(** [RNG._require_array] *)
Definition _require_array (ary : ndarray) : result unit :=
  if negb (ndim ary =? 1)%nat
  then Raise (TypeError "Only accept 1-D array")
  else match strides ary !! 0%nat with
       | None => Raise IndexError
       | Some stride0 =>
           if negb (stride0 =? itemsize ary)
           then Raise (TypeError "Only accept unit strided array")
           else Ok tt
       end.

(** [PRNG.seed] *)
Definition seed_get (self : rng) : result Z :=
  getattr "_PRNG__seed" (seed_attr self).
Definition seed_set (seed : Z) (self : rng) : rng :=
  call_gen (SetSeed seed)
    (Rng (rndtype_attr self) (stream_attr self) (offset_attr self)
         (Some seed) (ndim_attr self) (effects self)).

(** [QRNG.ndim], the setter. *)
Definition ndim_set (n : Z) (self : rng) : rng :=
  call_gen (SetDimensions n)
    (Rng (rndtype_attr self) (stream_attr self) (offset_attr self)
         (seed_attr self) (Some n) (effects self)).

Definition set_rndtype (rndtype : Z) (self : rng) : rng :=
  Rng (Some rndtype) (stream_attr self) (offset_attr self)
      (seed_attr self) (ndim_attr self) (effects self).

(** [if x is not None: self.attr = x] *)
Definition if_not_None (x : option Z) (set : Z -> rng -> rng) (self : rng)
    : rng :=
  match x with
  | Some v => set v self
  | None => self
  end.

(** [PRNG.__init__] *)
Definition PRNG_init (rndtype : Z) (seed offset stream : option Z) : rng :=
  let self := RNG_init [NewGenerator rndtype] in
  let self := set_rndtype rndtype self in
  let self := if_not_None seed seed_set self in
  let self := if_not_None offset offset_set self in
  let self := if_not_None stream stream_set self in
  self.

(** [QRNG.__init__] *)
Definition QRNG_init (rndtype : Z) (n offset stream : option Z) : rng :=
  let self := RNG_init [NewGenerator rndtype] in
  let self := set_rndtype rndtype self in
  let self := if_not_None n ndim_set self in
  let self := if_not_None offset offset_set self in
  let self := if_not_None stream stream_set self in
  self.

(** [size or ary.size] *)
Definition size_or (size : option Z) (ary_size : Z) : Z :=
  match size with
  | Some n => if n =? 0 then ary_size else n
  | None => ary_size
  end.

(** The body shared by the generating methods after [_require_array]
    and [size or ary.size]: [_auto_device] with the stream of the object,
    the call [generate] on the binding's generator, and the copy back to
    the host when [_auto_device] made a copy. *)
Definition on_device (generate : ndarray -> effect) (ary : ndarray)
    (self : rng) : result unit * rng :=
  let '(dary, conv) := auto_device ary (stream_get self) in
  let self := call_gen (AutoDevice ary (stream_get self)) self in
  let self := call_gen (generate dary) self in
  if conv
  then (Ok tt, call_gen (ToHost dary (stream_get self)) self)
  else (Ok tt, self).

(** [PRNG.uniform] *)
Definition uniform (ary : ndarray) (size_arg : option Z) (self : rng)
    : result unit * rng :=
  match _require_array ary with
  | Raise e => (Raise e, self)
  | Ok _ =>
      let n := size_or size_arg (size ary) in
      on_device (fun dary => GenerateUniform dary n) ary self
  end.

(** [PRNG.normal] *)
Definition normal (ary : ndarray) (mean sigma : float)
    (size_arg : option Z) (self : rng) : result unit * rng :=
  match _require_array ary with
  | Raise e => (Raise e, self)
  | Ok _ =>
      let n := size_or size_arg (size ary) in
      on_device (fun dary => GenerateNormal dary n mean sigma) ary self
  end.

(** [PRNG.lognormal] *)
Definition lognormal (ary : ndarray) (mean sigma : float)
    (size_arg : option Z) (self : rng) : result unit * rng :=
  match _require_array ary with
  | Raise e => (Raise e, self)
  | Ok _ =>
      let n := size_or size_arg (size ary) in
      on_device (fun dary => GenerateLogNormal dary n mean sigma) ary self
  end.

(** [PRNG.poisson] *)
Definition poisson (ary : ndarray) (lmbd : float)
    (size_arg : option Z) (self : rng) : result unit * rng :=
  match _require_array ary with
  | Raise e => (Raise e, self)
  | Ok _ =>
      let n := size_or size_arg (size ary) in
      on_device (fun dary => GeneratePoisson dary lmbd n) ary self
  end.

(** [QRNG.generate] *)
Definition generate (ary : ndarray) (size_arg : option Z) (self : rng)
    : result unit * rng :=
  match _require_array ary with
  | Raise e => (Raise e, self)
  | Ok _ =>
      let n := size_or size_arg (size ary) in
      on_device (fun dary => Generate dary n) ary self
  end.

(** The configuration of the generator: the attributes without the
    record of effects. *)
Definition config (self : rng)
    : option Z * Z * option Z * option Z * option Z :=
  (rndtype_attr self, stream_attr self, offset_attr self, seed_attr self,
   ndim_attr self).

End Api.
End Curand.

(** ** Properties *)

Section Properties.
Context `{ctx : BaseContext}.

(** *** Machine integers *)

Lemma intp_modulus_half : intp_modulus = 2 * (intp_modulus / 2) /\ 0 < intp_modulus / 2.
Proof.
  unfold intp_modulus.
  replace (Z.pos intp_bits) with (Z.succ (Z.pos intp_bits - 1)) by lia.
  rewrite Z.pow_succ_r by lia.
  rewrite (Z.mul_comm 2), Z.div_mul by lia.
  split; [lia|]. apply Z.pow_pos_nonneg; lia.
Qed.

Lemma intp_wrap_range z : intp_min <= intp_wrap z <= intp_max.
Proof.
  destruct intp_modulus_half as [H1 H2].
  unfold intp_min, intp_max, intp_wrap.
  pose proof (Z.mod_pos_bound (z + intp_modulus / 2) intp_modulus). lia.
Qed.

Lemma intp_wrap_small z : intp_min <= z <= intp_max -> intp_wrap z = z.
Proof.
  destruct intp_modulus_half as [H1 H2].
  unfold intp_min, intp_max, intp_wrap. intros Hz.
  rewrite Z.mod_small by lia. lia.
Qed.

Lemma intp_wrap_add_l a b : intp_wrap (intp_wrap a + b) = intp_wrap (a + b).
Proof.
  unfold intp_wrap.
  replace ((a + intp_modulus / 2) mod intp_modulus - intp_modulus / 2 + b
           + intp_modulus / 2)
    with ((a + intp_modulus / 2) mod intp_modulus + b) by lia.
  rewrite Zplus_mod_idemp_l. do 2 f_equal. lia.
Qed.

Lemma intp_add_wrap s k : intp_add (intp_wrap (s + k)) 1 = intp_wrap (s + (k + 1)).
Proof. unfold intp_add. rewrite intp_wrap_add_l. f_equal. lia. Qed.

(** *** The monad *)

Lemma bind_normal_inv {A B} (c : M A) (k : A -> M B) m b m2 tr :
  bind c k m = Normal b m2 tr ->
  exists a m1 tr1 tr2,
    c m = Normal a m1 tr1 /\ k a m1 = Normal b m2 tr2 /\ tr = tr1 ++ tr2.
Proof.
  unfold bind. destruct (c m) as [a m1 tr1| |]; [|discriminate..].
  destruct (k a m1) as [b' m2' tr2| |] eqn:Hk; [|discriminate..].
  intros [= -> -> <-]. eauto 10.
Qed.

Lemma bind_normal {A B} (c : M A) (k : A -> M B) m a m1 tr1 :
  c m = Normal a m1 tr1 ->
  bind c k m =
    match k a m1 with
    | Normal b m2 tr2 => Normal b m2 (tr1 ++ tr2)
    | Propagated st m2 tr2 => Propagated st m2 (tr1 ++ tr2)
    | Fault f => Fault f
    end.
Proof. unfold bind. now intros ->. Qed.

Lemma bind_propagated {A B} (c : M A) (k : A -> M B) m st m1 tr1 :
  c m = Propagated st m1 tr1 -> bind c k m = Propagated st m1 tr1.
Proof. unfold bind. now intros ->. Qed.

(** *** Locality: the building blocks *)

Lemma agree_on_refl F m : agree_on F m m.
Proof. now intros l _. Qed.

Lemma agree_on_mono (F G : list loc) m1 m2 :
  G ⊆ F -> agree_on F m1 m2 -> agree_on G m1 m2.
Proof. intros HGF H l Hl. apply H, HGF, Hl. Qed.

Lemma unchanged_outside_refl F m : unchanged_outside F m m.
Proof. now split. Qed.

Lemma unchanged_outside_trans F m1 m2 m3 :
  unchanged_outside F m1 m2 -> unchanged_outside F m2 m3 ->
  unchanged_outside F m1 m3.
Proof.
  intros [H1 H2] [H3 H4]. split; [congruence|].
  intros l Hl. rewrite H4, H2; auto.
Qed.

Lemma unchanged_outside_mono (F G : list loc) m m' :
  F ⊆ G -> unchanged_outside F m m' -> unchanged_outside G m m'.
Proof. intros HFG [H1 H2]. split; [done|]. intros l Hl. apply H2. auto. Qed.

Lemma unchanged_outside_agree (F G : list loc) m m' :
  (forall l, l ∈ G -> l ∉ F) -> unchanged_outside F m m' -> agree_on G m m'.
Proof. intros HGF [_ H] l Hl. symmetry. apply H, HGF, Hl. Qed.

Lemma agree_on_extend (F G : list loc) m1 m2 n1 n2 :
  F ⊆ G -> agree_on G m1 m2 -> agree_on F n1 n2 ->
  unchanged_outside F m1 n1 -> unchanged_outside F m2 n2 ->
  agree_on G n1 n2.
Proof.
  intros HFG H12 Hn [_ H1] [_ H2] l Hl.
  destruct (decide (l ∈ F)) as [HFl|HFl]; [by apply Hn|].
  rewrite H1, H2 by done. by apply H12.
Qed.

☆ ☆ ☆ ☆

### EXERCISE INSTRUCTIONS
Wherever the word "effects" appears in the data, return the whole line.

### RESULT BELOW
         (Some seed) (ndim_attr self) (effects self)).
         (seed_attr self) (Some n) (effects self)).
      (seed_attr self) (ndim_attr self) (effects self).
    record of effects. *)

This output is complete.